Portfolio Project
Store-Level Loss & Sales ETL
SQL ETL + Anomaly Detection
Context
We didn't have a single view of security incidents, theft hotspots, and boycott-driven sales swings.
Role
- Led the analysis: SQL modeling/ETL, anomaly detection, and reporting.
Approach
- Joined incident, sales, and HR tables in SQL and automated KPIs with views and stored procedures.
- Built Python dashboards to compare theft vs. sales by format, state, and time.
- Used anomaly detection to flag outlier stores and associates.
Impact
- Found a cluster of outlier stores averaging 14 incidents per store (about 4–5× peers).
- Flagged high-theft regions (up to about $991 per store per day).
- Quantified year-over-year boycott drops: –28.7% (May ’23), –11.6% (Jun ’23), –60.2% (Jul ’23).
- Flagged a small set of high-risk associates (anonymized); one outlier averaged $249 per item on two items.
Data Modeling and ETL
I built a SQL layer that joins incidents, theft, sales, and HR attributes so the team can slice risk by store, region, and time.
- Joined incident, sales, and employee tables and created reusable KPI views.
- Standardized date keys and dimensions (store format, region/state) so filters stay consistent.
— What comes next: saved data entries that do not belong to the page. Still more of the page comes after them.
(** ** Concrete runs *)

#[local] Existing Instance demo_digest.
#[local] Abbreviation demo_ent := {| g_ent_handle := Some {| h_path := bs "e"; h_image := bs "e" |}; g_ent_attempted := true; g_ent_loaded := true; g_ent_lib := None;
  g_ent_ledger_path := Some (bs "l.dat"); g_ent_ledger_key := None; g_ent_require_sig := true; g_ent_env_lib := None;
  g_ent_env_ledger_path := None; g_ent_env_ledger_key := None; g_ent_env_require_sig := true; g_ent_env_captured := true |}.
#[local] Abbreviation demo_io := {| io_malloc := fun _ _ => true; io_open := fun _ => true; io_read := fun _ _ => true; io_size := true; io_rewind := true;
  io_header := None; io_truncate := true; io_record := None; io_sync := true; io_now := 7; io_max_bytes := None; io_csv := None;
  io_head := true; io_rename := true; io_anchor := ANCHOR_OFF |}.
#[local] Abbreviation demo_os := {| os_sig := None; os_so := None; os_evp := true; os_evp_init := true; os_memfd := None;
  os_tmpdir := None; os_tmp_ok := true; os_tmp_image := fun b => b; os_path_image := None |}.
#[local] Abbreviation demo_uio := {| x_dup := fun _ => true; x_os := demo_os;
  x_env := {| now := 0; calloc_ok := true; new_sovereign := Some 1 |}; x_io := demo_io; x_malloc := fun _ => true;
  x_redact_malloc := fun _ => true; x_junk := replicate 64 0; x_junk_st := replicate 65 ST_SEP |}.
#[local] Abbreviation demo_ust := {| u_ent := demo_ent; u_fs := {| files := ∅; anchors := [] |}; u_reg := empty_registry;
  u_latch := latch_init FSQL_LOCKED_RING |}.
#[local] Abbreviation demo_none := (fun n : list Z => if bytes_eqb n (bs "FSQL_AUDIT_REDACT") then Some (bs "none") else None).
(** Equal weights, and twice as many candidates reported as there is room for. *)
Definition demo_lib : plib := fun T c =>
  match c in pcall T return Z * T with
  | fsql_optimize_portfolio_multimodal _ _ n _ nr _ _ _ | fsql_optimize_portfolio_multimodal_ex _ _ n _ nr _ _ _ _ _ =>
      (FSQL_OK, (replicate (Z.to_nat (nr * n)) d_one, replicate (Z.to_nat nr) d_one, 2 * nr))
  | fsql_optimize_portfolio_multimodal_pareto _ _ n _ _ mf _ _ _ =>
      (FSQL_OK, (replicate (Z.to_nat (mf * n)) d_one, replicate (Z.to_nat mf) d_one, replicate (Z.to_nat mf) d_one, 2 * mf))
  end.
Definition demo_query : query := Q_pareto (Some (bs "1,2")) (Some (bs "1,0,0,1")) (Some 1) (Some 2) (Some 1) (Some (-5)) (Some 1) (Some (bs "levy")).
Abbreviation demo_run q lib := (run_query demo_none (fun _ _ _ => true) (fun _ => true) (fun _ _ => true) (fun _ => replicate 8 0) demo_uio demo_sio q demo_ust lib).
- Anonymized identifiers so insights can be shared safely.
Analysis Workflow
- Ran targeted queries to find high-incident formats, top-theft states, and high-risk associates.
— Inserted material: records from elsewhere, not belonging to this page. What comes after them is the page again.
(* ===== verification/ConfigUdf.v ===== *)
(** * The configuration functions (src/fractalsql_config_udf.c)

    The SQL face of the per-session overlay of Config.v.  A body is a function
    of its arguments, of the overlay and of its buffer's capacity. *)

From stdpp Require Import gmap.
From S2P Require Import Prelude LedgerFmt AuditJson JsonOut JsonText Config Session Daemon Search SearchProofs Vector Analytics AnalyticsProofs.

Definition MYSQL_ERRMSG_SIZE : nat := 512.
(** The [_init] functions: the types asked for, and whether the server is told
    that the result can be NULL. *)
Definition cfg_init (types : list Item_result) (text : bool) (maybe_null : bool) (argc : nat) (calloc_ok : bool) : option (list Item_result * bool) :=
  if negb (argc =? length types)%nat then None
  else if text && negb calloc_ok then None
  else Some (types, maybe_null).
Definition fractal_config_set_init := cfg_init [STRING_RESULT; STRING_RESULT; INT_RESULT] true true.
Definition fractal_config_get_init := cfg_init [STRING_RESULT; INT_RESULT] true true.
Definition fractal_config_reset_init := cfg_init [INT_RESULT] false false.
Definition fractal_config_list_init := cfg_init [INT_RESULT] true true.
Definition fractal_config_keys_init := cfg_init [] true true.

Section Bodies.
Context (malloc : Z -> bool).

(** The text, up to its NUL, copied out. *)
Definition cfg_return (cap : Z) (s : list Z) : udf (list Z) * Z :=
  let s := cstr s in
  let '(ok, cap) := json_out_ensure malloc cap (len s + 1) in
  if negb ok then (UError, cap) else (UVal s, cap).

Definition fractal_config_set (name value : option (list Z)) (session_id : option Z) (cap : Z) (s : overlay) : udf (list Z) * Z * overlay :=
  match name, value, session_id with
  | Some name, Some value, Some sid =>
    if 256 <=? len name then (cfg_return cap (bs "refused: the configuration key name is too long"), s)
    else if FSQL_CFG_MAX_VALUE <=? len value
    then (cfg_return cap (bs "refused: the configuration value is too long (the limit is 8191 bytes)"), s)
    else if negb (malloc (len value + 1)) then (UError, cap, s)
    else
      let '(s, r) := fractal_config_set_value (malloc (len (cstr value) + 1)) (u64 sid) (Some (cstr name)) (Some (cstr value)) s in
      (match r with
       | Some reason => let e := take (MYSQL_ERRMSG_SIZE - 1) reason in cfg_return cap (match e with [] => bs "refused" | _ => e end)
       | None => cfg_return cap (bs "ok")
       end, s)
  | _, _, _ => (UNull, cap, s)
  end.
Definition fractal_config_get {T : TierConfig} (name : option (list Z)) (session_id : option Z) (cap : Z) (s : overlay)
  : udf (list Z) * Z * overlay :=
  match name, session_id with
  | Some name, Some sid =>
    if 256 <=? len name then (UNull, cap, s) else
    match fractal_config_get_value (u64 sid) (cstr name) FSQL_CFG_MAX_VALUE s with
    | (s, None) => (UNull, cap, s)
    | (s, Some v) => (cfg_return cap v, s)
    end
  | _, _ => (UNull, cap, s)
  end.
Definition fractal_config_reset (session_id : option Z) (s : overlay) : udf Z * overlay :=
  match session_id with
  | None => (UNull, s)
  | Some sid => let '(s, n) := fractal_config_reset_session (u64 sid) s in (UVal n, s)
  end.
Definition fractal_config_list (session_id : option Z) (cap : Z) (s : overlay) : udf (list Z) * Z :=
  match session_id with
  | None => (UNull, cap)
  | Some sid =>
    match fractal_config_session_json malloc (malloc 3) s (u64 sid) with
    | None => (UError, cap)
    | Some json => cfg_return cap json
    end
  end.

(** ** The keys *)

Definition type_name (t : fsq_cfg_type) : list Z :=
  match t with
  | FSQL_CFG_TYPE_STR => bs "string" | FSQL_CFG_TYPE_PATH => bs "path" | FSQL_CFG_TYPE_INT => bs "int"
  | FSQL_CFG_TYPE_BOOL => bs "bool" | FSQL_CFG_TYPE_ENUM => bs "enum"
  end.
Definition key_text (k : fsq_cfg_key) : list Z :=
  js "{'name':'" ++ k_key k ++ js "','type':'" ++ type_name (k_type k) ++ js "','session_overridable':" ++ bool_text (session_ok k) ++ js "}".
(** One turn per key: room for 256 bytes more is made first. *)
Fixpoint put_keys (cap : Z) (t : list Z) (l : list fsq_cfg_key) : option (list Z * Z) :=
  match l with
  | [] => Some (t, cap)
  | k :: l =>
    match (if cap <? len t + 256 then if SIZE_MAX / 2 <? cap then None else if malloc (cap * 2) then Some (cap * 2) else None else Some cap) with
    | None => None
    | Some cap => t ← emit cap t (comma (len t <=? 1) (key_text k)); put_keys cap t l
    end
  end.
Definition fractal_config_keys (cap : Z) : udf (list Z) * Z :=
  if negb (malloc 4096) then (UError, cap) else
  match put_keys 4096 [91] g_keys with
  | None => (UError, cap)
  | Some (t, kcap) => if kcap <=? len t + 2 then (UError, cap) else cfg_return cap (t ++ [93])
  end.
End Bodies.

(** ** Setting and getting *)

Lemma cfg_return_ok malloc cap s : (forall n, malloc n = true) -> out_cap cap -> no_nul s -> len s < SIZE_MAX -> exists cap',
  cfg_return malloc cap s = (UVal s, cap') /\ out_cap cap' /\ len s + 1 <= cap'.
Proof.
  intros Hm Hc Hs Hl. unfold cfg_return. rewrite cstr_id by done.
  pose proof (ensure_spec malloc cap (len s + 1) Hc ltac:(lia)) as H. pose proof (ensure_mem malloc cap (len s + 1) Hm Hc ltac:(lia)) as Ho.
  destruct (json_out_ensure malloc cap (len s + 1)) as [ok cap']. cbn [fst] in Ho. subst ok. destruct H as (H1 & H2 & _). exists cap'.
  split_and!; [done|done|by apply H2].
Qed.

(** No refusal reads as [ok]. *)
Definition no_ok (e : list Z) : Prop := match e with [] => False | c :: _ => c <> 0 /\ c <> 111 end.
Lemma validate_reason k v e : validate_value k v = Some e -> no_ok e.
Proof. unfold validate_value, fractal_config_validate_path, quoted. intros H. repeat case_match; simplify_eq; cbn; lia. Qed.
Lemma set_reason sid name v s s' e : fractal_config_set_value true sid name v s = (s', Some e) -> no_ok e.
Proof.
  unfold fractal_config_set_value, msg_unknown, msg_daemon_wide, quoted. rewrite andb_false_r. intros H.
  repeat (case_match; simplify_eq); try (by eapply validate_reason); cbn; lia.
Qed.
Lemma no_ok_cut e n : no_ok e -> cstr (take (S n) e) <> bs "ok" /\ take (S n) e <> [].
Proof. destruct e as [|c e]; [done|]. intros [H H']. split; [|done]. cbn. destruct (Z.eqb_spec c 0); [done|]. by intros [= ?]. Qed.
Lemma cfg_return_value malloc cap s v cap' : cfg_return malloc cap s = (UVal v, cap') -> v = cstr s.
Proof. unfold cfg_return. destruct (json_out_ensure _ _ _) as [ok c]. destruct ok; cbn; congruence. Qed.
Lemma cstr_length s : (length (cstr s) <= length s)%nat.
Proof. induction s as [|c s IH]; [done|]. cbn. case_match; cbn; lia. Qed.
Lemma key_session_not_secret id k : g_keys !! id = Some k -> session_ok k = true -> secret k = false.
Proof.
  intros H%list_elem_of_lookup_2%list_elem_of_In Hs.
  assert (F : forallb (fun k => negb (session_ok k && secret k)) g_keys = true) by reflexivity.
  pose proof (proj1 (forallb_forall _ _) F k H) as E. cbn beta in E. rewrite Hs in E. by apply negb_true_iff in E.
Qed.

(** Setting and reading back, as SQL sees it: a set that answers [ok] for a
    text that is not empty makes the get of the same session and key answer
    exactly that text (up to its NUL), whatever the tiers hold; a set that
    answers anything else, an error or a NULL, changes nothing. *)
Theorem config_set_then_get malloc (T : TierConfig) name value sid cap cap' s : overlay_wf s -> (forall n, malloc n = true) ->
  out_cap cap -> out_cap cap' ->
  let '(r, _, s') := fractal_config_set malloc name value sid cap s in
  overlay_wf s' /\
  (r <> UVal (bs "ok") -> s' = s) /\
  (r = UVal (bs "ok") -> exists v, value = Some v /\
    (cstr v <> [] -> fst (fst (fractal_config_get malloc name sid cap' s')) = UVal (cstr v))).
Proof.
  intros Hw Hm Hc Hc'. unfold fractal_config_set.
  destruct name as [name|]; [|done]. destruct value as [v|]; [|done]. destruct sid as [sid|]; [|done].
  destruct (256 <=? len name) eqn:En.
  { destruct (cfg_return malloc cap _) as [r c] eqn:E. split_and!; [done|done|]. intros ->. by apply cfg_return_value in E. }
  destruct (FSQL_CFG_MAX_VALUE <=? len v) eqn:Ev.
  { destruct (cfg_return malloc cap _) as [r c] eqn:E. split_and!; [done|done|]. intros ->. by apply cfg_return_value in E. }
  rewrite !Hm. cbn [negb]. destruct (fractal_config_set_value true (u64 sid) (Some (cstr name)) (Some (cstr v)) s) as [s' [e|]] eqn:Es;
    destruct (set_value_spec _ _ _ _ _ _ _ Hw Es) as [Hw' H].
  - subst s'. apply set_reason in Es. destruct (no_ok_cut e (MYSQL_ERRMSG_SIZE - 2) Es) as [N1 N2].
    change (S (MYSQL_ERRMSG_SIZE - 2)) with (MYSQL_ERRMSG_SIZE - 1)%nat in N1, N2.
    destruct (cfg_return malloc cap _) as [r c] eqn:E. split_and!; [done|done|].
    intros ->. apply cfg_return_value in E. destruct (take (MYSQL_ERRMSG_SIZE - 1) e); [done|]. by rewrite <- E in N1.
  - destruct H as (id & Hid & Hok & Hget & _). destruct (cfg_return_ok malloc cap (bs "ok")) as (c & E & _); [done|done|by repeat constructor|by vm_compute|].
    rewrite E. split_and!; [done|done|]. intros _. exists v. split; [done|]. intros Hne.
    unfold fractal_config_get. rewrite En. unfold fractal_config_get_value. rewrite Hid.
    destruct (key_id_bound _ _ Hid) as (k & Hk & _). rewrite Hk.
    assert (Hs : session_ok k = true).
    { unfold fractal_config_key_session_ok in Hok. destruct (_ || _); [done|]. by rewrite Nat2Z.id, Hk in Hok. }
    rewrite (key_session_not_secret id k Hk Hs).
    destruct (fractal_config_lookup_str (u64 sid) (cstr name) (Some FSQL_CFG_MAX_VALUE) s') as [s2 o] eqn:El.
    destruct (lookup_str_spec _ _ _ _ _ _ Hw' El) as (_ & _ & _ & ->). rewrite Hid, Hget, Nat.eqb_refl.
    assert (is_set (Some (cstr v)) = true) as -> by (by destruct (cstr v)).
    pose proof (cstr_length v). unfold len in Ev. change (0 <? FSQL_CFG_MAX_VALUE) with true. rewrite take_ge by (unfold FSQL_CFG_MAX_VALUE in *; lia). cbn [fst].
    destruct (cfg_return_ok malloc cap' (cstr v)) as (c' & E' & _); [done|done|apply cstr_no_nul|unfold SIZE_MAX, FSQL_CFG_MAX_VALUE, len in *; lia|].
    by rewrite E'.
Qed.
(** Setting and reading back on the empty overlay, with tiers that hold nothing. *)
Definition no_tier : TierConfig := {| cognition_config_value := fun _ _ => None; textsql_config_value := fun _ _ => None; enterprise_config_value := fun _ _ => None |}.
Definition with_memory (n : Z) : bool := true.
Lemma config_set_then_get_witness : let s := snd (fractal_config_set with_memory (Some (bs "think")) (Some (bs "high")) (Some (-1)) 0 overlay0) in
  fst (fst (fractal_config_get with_memory (T := no_tier) (Some (bs "think")) (Some (-1)) 0 s)) = UVal (bs "high").
Proof.
  assert (E : fst (fst (fractal_config_set with_memory (Some (bs "think")) (Some (bs "high")) (Some (-1)) 0 overlay0)) = UVal (bs "ok")) by (vm_compute; reflexivity).
  pose proof (config_set_then_get with_memory no_tier (Some (bs "think")) (Some (bs "high")) (Some (-1)) 0 0 overlay0 overlay0_wf
    (fun _ => eq_refl) ltac:(by left) ltac:(by left)) as H.
  destruct (fractal_config_set with_memory (Some (bs "think")) (Some (bs "high")) (Some (-1)) 0 overlay0) as [[r c] s].
  cbn [fst snd] in *. destruct H as (_ & _ & H). destruct (H E) as (v & Hv & Hg). injection Hv as <-.
  change (bs "high") with (cstr (bs "high")). apply Hg. discriminate.
Defined.

(** ** The list of keys *)

(** The whole document, which leaves the first buffer half empty. *)
Definition keys_text : list Z :=
  91 :: foldr (fun k t => key_text k ++ match t with [] => [] | _ => 44 :: t end) [] g_keys.
Lemma put_keys_all malloc : put_keys malloc 4096 [91] g_keys = Some (keys_text, 4096).
Proof. vm_compute. reflexivity. Qed.
Lemma keys_doc : doc 64 (keys_text ++ [93]).
Proof.
  destruct (gate_decides (replicate 64 0) (replicate 65 ST_EMPTY) (keys_text ++ [93])) as (b & Hb & H); [done|done|].
  apply H. assert (E : ent_json_well_formed (replicate 64 0) (replicate 65 ST_EMPTY) (keys_text ++ [93]) = Some true) by (vm_compute; reflexivity).
  congruence.
Qed.
Lemma keys_plain : cstr (keys_text ++ [93]) = keys_text ++ [93] /\ len (keys_text ++ [93]) = 1272.
Proof. by split; vm_compute. Qed.
(** With memory the keys are answered whole: one object per key of the table,
    in the table's order, with its type and whether a session may override it,
    a JSON document for the gate; the growth of the first buffer and its
    three error paths are never taken. *)
Theorem keys_listed malloc cap : (forall n, malloc n = true) -> out_cap cap ->
  exists cap', fractal_config_keys malloc cap = (UVal (keys_text ++ [93]), cap') /\ doc 64 (keys_text ++ [93]) /\ len (keys_text ++ [93]) + 1 <= cap'.
Proof.
  intros Hm Hc. unfold fractal_config_keys. rewrite Hm, put_keys_all. cbn [negb].
  destruct keys_plain as [E L]. rewrite (proj2 (Z.leb_gt 4096 (len keys_text + 2))) by (unfold len in *; rewrite length_app in L; cbn [length] in L; lia).
  destruct (cfg_return_ok malloc cap (keys_text ++ [93])) as (c & H1 & _ & H2); [done|done| |rewrite L; unfold SIZE_MAX; lia|].
  - rewrite <- E. apply cstr_no_nul.
  - exists c. split_and!; [done|apply keys_doc|done].
Qed.
Lemma keys_listed_witness : exists cap', fractal_config_keys with_memory 0 = (UVal (keys_text ++ [93]), cap').
Proof. destruct (keys_listed with_memory 0 (fun _ => eq_refl) ltac:(by left)) as (c & H & _). by exists c. Defined.

(** The reset function tells the server that its result is never NULL, and
    answers NULL for a NULL session. *)
Theorem reset_null_undeclared s : fractal_config_reset_init 1 true = Some ([INT_RESULT], false) /\ fractal_config_reset None s = (UNull, s).
Proof. done. Qed.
- Measured boycott impact with year-over-year comparisons around the timeline.
- Used Python charts to highlight hotspots, trends, and outliers.
Anomaly Detection
- Flagged outlier stores and associates by comparing against peer baselines, not raw totals.
- Separated 'high frequency' (incidents per store) from 'high severity' (value per item).
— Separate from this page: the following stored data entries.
(** Once per process; a failed capture is not latched. *)
Definition capture_env_fb (dup : nat -> bool) (ev : environ) (s : cog) : cog * bool :=
  if g_env_captured s then (s, true) else
  match env_snapshot dup ev with
  | Some c => ({| g_cfg := g_cfg s; g_env_fb := c; g_env_captured := true; g_cfg_initialized := g_cfg_initialized s;
                  g_provider_applied := g_provider_applied s |}, true)
  | None => ({| g_cfg := g_cfg s; g_env_fb := cfg0; g_env_captured := false; g_cfg_initialized := g_cfg_initialized s;
                g_provider_applied := g_provider_applied s |}, false)
  end.
(** [dup 11 ..] are the copies of the second step. *)
Definition ensure_env_config (dup : nat -> bool) (ev : environ) (s : cog) : cog * bool :=
  let '(s, ok) := capture_env_fb dup ev s in
  if ok && negb (g_provider_applied s) && negb (g_cfg_initialized s) then
    match dup_cfg (fun k => dup (11 + k)%nat) (g_env_fb s) with
    | Some c => ({| g_cfg := c; g_env_fb := g_env_fb s; g_env_captured := g_env_captured s; g_cfg_initialized := true;
                    g_provider_applied := g_provider_applied s |}, ok)
    | None => ({| g_cfg := cfg0; g_env_fb := g_env_fb s; g_env_captured := g_env_captured s;
                  g_cfg_initialized := g_cfg_initialized s; g_provider_applied := g_provider_applied s |}, ok)
    end
  else (s, ok).

(** [None] is the return -1. *)
Definition fractalsql_cognition_config_value (name : list Z) (outcap : Z) (s : cog) : option (list Z) :=
  if outcap <=? 0 then None else
  let c := g_cfg s in
  let v :=
    if bytes_eqb name (bs "reasoning_plugin") then reasoning_plugin c
    else if bytes_eqb name (bs "reasoning_url") then http_url c
    else if bytes_eqb name (bs "reasoning_token") then http_token c
    else if bytes_eqb name (bs "reasoning_model") then http_model c
    else if bytes_eqb name (bs "embed_url") then http_embed_url c
    else if bytes_eqb name (bs "embed_model") then http_embed_model c
    else if bytes_eqb name (bs "think") then http_think c
    else if bytes_eqb name (bs "think_provider") then http_think_provider c
    else if bytes_eqb name (bs "think_native_url") then http_native_url c
    else if bytes_eqb name (bs "think_num_ctx") then http_num_ctx c
    else if bytes_eqb name (bs "reasoning_allow_plaintext") then Some (if http_allow_plaintext c then bs "1" else bs "0")
    else None in
  take (Z.to_nat (outcap - 1)) <$> v.

(** ** The reload path *)

Definition fractalsql_cognition_check_provider (c : fsq_config) : bool := true.

(** What each tier's plugin instance was last loaded for: the tiers of
    Session.v, and the fingerprint, when it is valid. *)
Record loads := { l_tiers : tiers; l_fp : fsql_tier -> option Z }.
Definition forget (t : fsql_tier) (l : loads) : loads :=
  {| l_tiers := tier_forget_loaded t (l_tiers l); l_fp := upd_tier t None (l_fp l) |}.

(** The daemon prints [think_num_ctx] for the environment. *)
Definition num_ctx_of (c : fsq_config) (env : option (list Z)) : option (list Z) :=
  if has_bit (prov_present c) (prov_bit 10) then Some (dec_d (default 0 (c_long c !! bs "think_num_ctx"))) else env.
Definition flag_of (c : fsq_config) (bit : Z) (name : list Z) (env : bool) : bool :=
  if has_bit (prov_present c) bit then default false (c_bool c !! name) else env.
(** The configuration a reload asks for, before it is copied. *)
Definition wanted (c : fsq_config) (fb : cognition_config) : cognition_config :=
  {| reasoning_plugin := pick c (prov_bit 0) (bs "reasoning_plugin") (reasoning_plugin fb);
     http_url := pick c (prov_bit 1) (bs "reasoning_url") (http_url fb);
     http_token := pick c (prov_bit 2) (bs "reasoning_token") (http_token fb);
     http_model := pick c (prov_bit 3) (bs "reasoning_model") (http_model fb);
     http_embed_url := pick c (prov_bit 5) (bs "embed_url") (http_embed_url fb);
     http_embed_model := pick c (prov_bit 6) (bs "embed_model") (http_embed_model fb);
     http_allow_plaintext := flag_of c (prov_bit 4) (bs "reasoning_allow_plaintext") (http_allow_plaintext fb);
     http_think := pick c (prov_bit 7) (bs "think") (http_think fb);
     http_think_provider := pick c (prov_bit 8) (bs "think_provider") (http_think_provider fb);
     http_native_url := pick c (prov_bit 9) (bs "think_native_url") (http_native_url fb);
     http_num_ctx := num_ctx_of c (http_num_ctx fb);
     http_response_mode := http_response_mode fb |}.
Definition fractalsql_cognition_apply_provider (dup : nat -> bool) (ev : environ) (c : fsq_config) (st : cog * loads) : cog * loads * bool :=
  let '(s, l) := st in
  let '(s, ok) := capture_env_fb dup ev s in
  if negb ok then (s, l, false) else
  match dup_cfg (fun k => dup (11 + k)%nat) (wanted c (g_env_fb s)) with
  | None => (s, l, false)
  | Some n =>
    ({| g_cfg := n; g_env_fb := g_env_fb s; g_env_captured := g_env_captured s; g_cfg_initialized := true; g_provider_applied := true |},
     forget FSQL_TIER_EMBED (forget FSQL_TIER_REASON l), true)
  end.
- Kept the output focused on a short list people can investigate.
What I'd Improve
- Add automated weekly anomaly alerts and an audit trail for investigations.
- Normalize by traffic or shipments to separate volume from risk changes.
- Explore causal analysis for boycott drivers and mitigation tests.
Links
Notes
Store, state, and employee identifiers are anonymized in the case study.